Ну вот теперь я наконец понял, как правильно воспитывать детей:
— Ну Ба! — возмутилась Манюня. — Ничего он не дохлый, смотри, — она ткнула пальцем в птенца, тот поморщился всем тельцем и задергал лапками. — Видишь? — победно сказала Манька. — Мы его спасли, а теперь будем кормить-поить-выхаживать! Ба, что мы можем ему дать?
Ба ни минуты не раздумывала.
— Можете откопать дождевых червей, хорошенько их разжевать и скормить этой дохлятине, — язвительно проговорила она.
— Фуууууу, Ба! — смешно наморщила носик Манька. — Представить даже противно. Вот если бы ты нам помогла…
— Ты мне предлагаешь самой разжевать червей? — Ба ненадолго оторвалась от теста.
— А ты можешь? — Манька нетерпеливо запрыгала на одной ноге. Несчастный птенец трясся в ее руке безвольным комочком. <...>
— Горе мое луковое, — прошептала умиленно. — Ба, мы можем его хлебными крошками накормить! — вдруг осенило Маньку. — И напоить водой из пипетки можем! Ты только дай нам крошек, Ба! И покажи, где пипетка, которой ты мне в ухо закапывала эту ужасную черную жидкость, помнишь? А еще мы, например, можем его искупать. Набрать в мисочку теплой воды, побултыхать его там и уложить спать, накрыв платочком.
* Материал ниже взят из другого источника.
(* ===== verification/Glob.v ===== *)
(** * Globs as the regular expressions the code builds from them

    Four places turn a glob into a [RegExp] and test a whole string against it:
    [globToRegExp] in packages/manifest-schema/src/capability.ts, its mirror in
    packages/mesh-coordinator/src/glob.ts, and the two copies in
    apps/web-fetch/src/hosts.ts and apps/mysql/src/hosts.ts (apps/postgres has
    a third). The first two do not escape [?], so a [?] in a glob is a
    quantifier of the regular expression; the last ones escape it.

    [compile] is the fragment of the regular-expression grammar those patterns
    stay in, [matches] the full-string test [^...$], and [glob_matches] the
    declarative meaning a glob is documented to have ("only * is a wildcard"). *)
From S2P Require Import Prelude.

Module Glob.

(** What one item of the built pattern matches: a literal (escaped or not),
    an optional literal [c?] (greedy or lazy), or [.*]. *)
Inductive ratom : Type :=
| RLit (c : ascii)
| ROpt (c : ascii)
| RDots.

(** [new RegExp] throws a SyntaxError on a quantifier with nothing to repeat. *)
Inductive regexp_error : Type := NothingToRepeat.

Definition star_char : ascii := "*".
Definition quest_char : ascii := "?".

(** The RegExp built from a glob whose [?] is left unescaped: [?] right after
    [^], or right after a quantifier that is already complete, has nothing to
    repeat; [c??] and [.*?] are the lazy forms. *)
Fixpoint compile (g : string) : result regexp_error (list ratom) :=
  match g with
  | EmptyString => Ok []
  | String c g1 =>
      if Ascii.eqb c quest_char then Err NothingToRepeat
      else if Ascii.eqb c star_char then
        match g1 with
        | String d g2 =>
            if Ascii.eqb d quest_char
            then let? p := compile g2 in Ok (RDots :: p)
            else let? p := compile g1 in Ok (RDots :: p)
        | EmptyString => Ok [RDots]
        end
      else
        match g1 with
        | String d g2 =>
            if Ascii.eqb d quest_char then
              match g2 with
              | String e g3 =>
                  if Ascii.eqb e quest_char
                  then let? p := compile g3 in Ok (ROpt c :: p)
                  else let? p := compile g2 in Ok (ROpt c :: p)
              | EmptyString => Ok [ROpt c]
              end
            else let? p := compile g1 in Ok (RLit c :: p)
        | EmptyString => Ok [RLit c]
        end
  end.

(** The RegExp built from a glob whose [?] is escaped: it always compiles. *)
Fixpoint compile_escaped (g : string) : list ratom :=
  match g with
  | EmptyString => []
  | String c g' =>
      (if Ascii.eqb c star_char then RDots else RLit c) :: compile_escaped g'
  end.

(** [re.test(s)] for the anchored pattern: is there a match of all of [s]? *)
Fixpoint matches (p : list ratom) (s : string) : bool :=
  match p with
  | [] => match s with EmptyString => true | _ => false end
  | RLit c :: p' =>
      match s with String d s' => Ascii.eqb c d && matches p' s' | EmptyString => false end
  | ROpt c :: p' =>
      matches p' s ||
      match s with String d s' => Ascii.eqb c d && matches p' s' | EmptyString => false end
  | RDots :: p' =>
      (fix dots (s : string) : bool :=
         matches p' s ||
         match s with
         | String d s' => negb (Str.is_line_terminator d) && dots s'
         | EmptyString => false
         end) s
  end.

(** The glob's documented meaning: [*] stands for any run of characters (of
    one line), every other character for itself. *)
Inductive glob_matches : string -> string -> Prop :=
| gm_nil : glob_matches "" ""
| gm_char c g s : c <> star_char -> glob_matches g s -> glob_matches (String c g) (String c s)
| gm_star t g s :
    Str.all (fun c => negb (Str.is_line_terminator c)) t = true ->
    glob_matches g s -> glob_matches (String star_char g) (t +:+ s).

Definition no_quest (g : string) : bool := negb (Str.any (Ascii.eqb quest_char) g).
Definition one_line (s : string) : bool := Str.all (fun c => negb (Str.is_line_terminator c)) s.

(** ** Lemmas *)

Lemma no_quest_cons c g :
  no_quest (String c g) = true <-> c <> quest_char /\ no_quest g = true.
Proof.
  unfold no_quest; cbn. rewrite negb_orb, andb_true_iff, negb_true_iff, Ascii.eqb_neq.
  naive_solver.
Qed.

Lemma compile_no_quest g : no_quest g = true -> compile g = Ok (compile_escaped g).
Proof.
  induction g as [|c g IH]; [done|]. intros [Hc Hg]%no_quest_cons.
  specialize (IH Hg). cbn [compile compile_escaped].
  apply Ascii.eqb_neq in Hc as ->.
  destruct g as [|d g]; [by destruct (Ascii.eqb c star_char)|].
  apply no_quest_cons in Hg as [Hd _]. apply Ascii.eqb_neq in Hd.
  rewrite Hd, IH. by destruct (Ascii.eqb c star_char).
Qed.

Lemma matches_dots p s :
  matches (RDots :: p) s = true <->
  exists t u, s = t +:+ u /\ one_line t = true /\ matches p u = true.
Proof.
  change (matches (RDots :: p) s) with
    ((fix dots (s : string) : bool :=
        matches p s ||
        match s with
        | String d s' => negb (Str.is_line_terminator d) && dots s'
        | EmptyString => false
        end) s).
  induction s as [|d s IH]; rewrite orb_true_iff.
  - split.
    + intros [H|H]; [exists "", ""; by rewrite app_empty_str|done].
    + intros (t & u & Htu & _ & Hu). left. destruct t; [|done]. by destruct u.
  - rewrite andb_true_iff, IH. split.
    + intros [H|(Hd & t & u & -> & Ht & Hu)]; [exists "", (String d s); by rewrite app_empty_str|].
      exists (String d t), u. unfold one_line in *; cbn. by rewrite Hd.
    + intros (t & u & Htu & Ht & Hu). destruct t as [|d' t].
      * left. rewrite app_empty_str in Htu. by subst.
      * rewrite app_cons_str in Htu. injection Htu as -> ->. right.
        unfold one_line in *; cbn in Ht. apply andb_true_iff in Ht as [? ?].
      split; [done|]. by exists t, u.
Qed.

Lemma compile_escaped_spec g s :
  matches (compile_escaped g) s = true <-> glob_matches g s.
Proof.
  revert s; induction g as [|c g IH]; intros s; cbn [compile_escaped].
  - split.
    + destruct s; [constructor|done].
    + by inversion 1.
  - destruct (Ascii.eqb_spec c star_char) as [->|Hc].
    + rewrite matches_dots. split.
      * intros (t & u & -> & Ht & Hu). constructor; [done|by apply IH].
      * inversion 1; subst; [done|]. eexists _, _. split_and!; [done..|by apply IH].
    + cbn [matches]. split.
      * destruct s as [|d s]; [done|]. intros [Hd Hs]%andb_true_iff.
        apply Ascii.eqb_eq in Hd as ->. constructor; [done|by apply IH].
      * inversion 1; subst; [|done]. by rewrite Ascii.eqb_refl, (proj2 (IH _)).
Qed.

(** A glob of one line matches itself read as a plain string. *)
Lemma glob_matches_refl g : one_line g = true -> glob_matches g g.
Proof.
  unfold one_line. induction g as [|c g IH]; cbn; [constructor|].
  rewrite andb_true_iff. intros [Hc Hg]. destruct (decide (c = star_char)) as [->|Hne].
  - apply (gm_star (String star_char "") g g); [done|auto].
  - by constructor; auto.
Qed.

Lemma glob_matches_no_star g s :
  Str.any (Ascii.eqb star_char) g = false -> glob_matches g s <-> s = g.
Proof.
  revert s; induction g as [|c g IH]; intros s; cbn.
  - intros _. split; [by inversion 1|intros ->; constructor].
  - rewrite orb_false_iff. intros [Hc Hg]. apply Ascii.eqb_neq in Hc. split.
    + inversion 1; subst; [|done]. f_equal. by apply IH.
    + intros ->. constructor; [done|by apply IH].
Qed.

(** [*suffix] covers exactly the one-line strings that end in the suffix. *)
Lemma glob_matches_star_prefix g s :
  Str.any (Ascii.eqb star_char) g = false ->
  glob_matches (String star_char g) s <-> exists t, s = t +:+ g /\ one_line t = true.
Proof.
  intros Hg. split.
  - inversion 1 as [|c g' s' Hc|t g' u Ht Hu]; subst; [done|].
    apply (glob_matches_no_star _ _ Hg) in Hu as ->. eauto.
  - intros (t & -> & Ht). constructor; [done|by apply glob_matches_no_star].
Qed.

End Glob.

#[export] Hint Resolve Glob.glob_matches_refl : berth.
Lemma dependencyReadPaths_safe_witness :
  exists workspace,
    findWorkspaceRoot demo_fs 40 "/workspace/apps/a" = Some workspace /\
    Forall (safe_dependency demo_fs "/workspace/apps/a" workspace ALLOWED_FILESYSTEM_SCOPE_PREFIXES)
      ["/workspace/packages/lib"; "/workspace/node_modules/.pnpm"].
Proof.
  apply (dependencyReadPaths_safe demo_fs 40 "/workspace/apps/a" ALLOWED_FILESYSTEM_SCOPE_PREFIXES
    ["/workspace/packages/lib"; "/workspace/node_modules/.pnpm"]
    [NotWorkspaceDependency "/workspace/apps/a/node_modules/evil" "/";
     NotWorkspaceDependency "/workspace/apps/a/node_modules/sibling" "/workspace/apps/b"]).
  vm_compute. reflexivity.
Defined.

Lemma dependencyReadPaths_total_witness :
  is_Some (dependencyReadPaths demo_fs 40 "/workspace/apps/a" ALLOWED_FILESYSTEM_SCOPE_PREFIXES).
Proof.
  apply (dependencyReadPaths_total demo_fs 40 "/workspace/apps/a" ALLOWED_FILESYSTEM_SCOPE_PREFIXES
           ["/workspace/packages/lib"]); [done| |vm_compute; lia|vm_compute; lia].
  intros w link target path [= <-] Hr. cbn [safeRealpath demo_fs] in Hr.
  repeat match type of Hr with (if ?b then _ else _) = _ => destruct b end;
    try discriminate Hr; injection Hr as <-; vm_compute; intros [= <-]; left.
Defined.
Ба простонала. Но Манюня ничего не слышала, Манюню несло.
— А если у него вдруг случится заворот кишок, мы пипеткой поставим ему клизму, — у Маньки раскраснелись от волнения щеки, — ты ведь нам поможешь, Ба? Хотя не надо помогать, мы сами разберемся.
По окаменевшей спине Ба можно было догадаться, что сейчас случится непоправимое, но Манька этого не замечала, она была увлечена своими мыслями.
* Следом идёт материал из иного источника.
Lemma stringify_obj o :
  stringify (JObj o) = "{" +:+ Str.join "," (map member_text (present o)) +:+ "}".
Proof.
  cbn [stringify]. do 3 f_equal. induction o as [|[k v] o IH]; [done|]. cbn. destruct (is_undef v); cbn; [exact IH|]. f_equal; exact IH.
Qed.

Lemma clean_fields_present o :
  clean_fields o = map (fun kv => (kv.1, clean kv.2)) (present o).
Proof.
  unfold clean_fields, present. induction o as [|[k v] o IH]; [done|]. cbn.
  destruct (is_undef v); cbn; [exact IH|]. f_equal; exact IH.
Qed.

Lemma reads_member fuel kv :
  reads kv.2 -> String.length (stringify kv.2) < fuel ->
  item_reads member_text (fun kv => (kv.1, clean kv.2)) (parse_member (parse_value fuel)) kv.
Proof.
  intros Hv Hf c r Hc. unfold member_text, quote, parse_member.
  autorewrite with berth_str. rewrite expect_eq. cbn [mbind option_bind].
  rewrite parse_chars_quote. cbn [mbind option_bind]. rewrite expect_eq. cbn [mbind option_bind].
  rewrite Hv; [done|done|]. destruct kv.2; cbn; eauto.
Qed.

Lemma reads_obj o fuel x :
  Forall (fun kv => reads kv.2) o -> String.length (stringify (JObj o)) < fuel ->
  parse_value fuel (stringify (JObj o) +:+ x) = Some (JObj (clean_fields o), x).
Proof.
  rewrite stringify_obj, clean_fields_present. intros Ho Hf. destruct fuel as [|fuel]; [lia|].
  rewrite !app_assoc_str, !app_cons_str, !app_empty_str, parse_value_obj.
  rewrite !length_app_str in Hf. cbn in Hf.
  rewrite (parse_seq_join member_text (fun kv => (kv.1, clean kv.2))); [done|done|done|..].
  - intros kv. exists dq_char. eexists. split; [reflexivity|done].
  - rewrite Forall_forall in *. intros kv Hkv. apply reads_member.
    + apply Ho. apply list_elem_of_In in Hkv. apply list_elem_of_In.
      by apply filter_In in Hkv as [? _].
    + apply length_join_elem with (text := member_text) in Hkv.
      unfold member_text at 1 in Hkv. rewrite !length_app_str in Hkv. lia.
Qed.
— Вот если бы ты еще умела мух ловить, — мечтательно протянула она, — или хотя бы мошек, а, Ба?
Ба со словами: «Да что же это такое!» — стремительно повернулась и с легким хрустом свернула птенцу шею.
— Вот теперь можете его хоронить со всеми почестями, — выдохнула она, не обращая внимания на наши вытянувшиеся лица. — Я даже готова вам на эту церемонию уступить железную баночку из-под индийского чая! Потому что лучше я его прямо сейчас убью, чем вы потом замучаете до смерти своими экспериментами!
хотя, даже зная такие тонкости, понимаю, как все будет непросто:
«Будет моим», — решила я. И стала терпеливо ждать, когда Алик в меня влюбится. Ждала аж целых три дня, но ситуация не менялась — Алик с утра до ночи гонял в мяч и не обращал на меня никакого внимания. Тогда я решила взять инициативу в свои руки и сочинила поэму о своей любви к нему. Потом выдрала из маминого блокнота голубенький листок и старательно переписала туда свое творение.
ПАЭМА
Алик, ты можит спросишь
Кто автар этих строк!!!
Но это ананим, и ты о ней не узнаешь
Ни-каг-да!
И ни-че-во!
Кроме тово, что я тебя люблу
И жыть биз тебя нима гу.
Наринэ Абгарян. 2 «А» класс Бердской ср. шк. № 2
На обратной стороне Алик написал очень лаконичную ответную поэму.
ДУРА
<...>
Умирала я долго, целых двадцать минут, и практически уже была одной ногой на том свете, когда с работы вернулась мама. Она заглянула в спальню и увидела мой хладный полутруп.
— А что это ты в одежде легла в постель? — спросила она и пощупала мой лоб.
— Умирать легла, — буркнула я и, вытащив из кармана записку, отдала ей.
Мама прочла поэму. Закрыла лицо ладонями. И затряслась всем телом.
«Плачет», — удовлетворенно подумала я.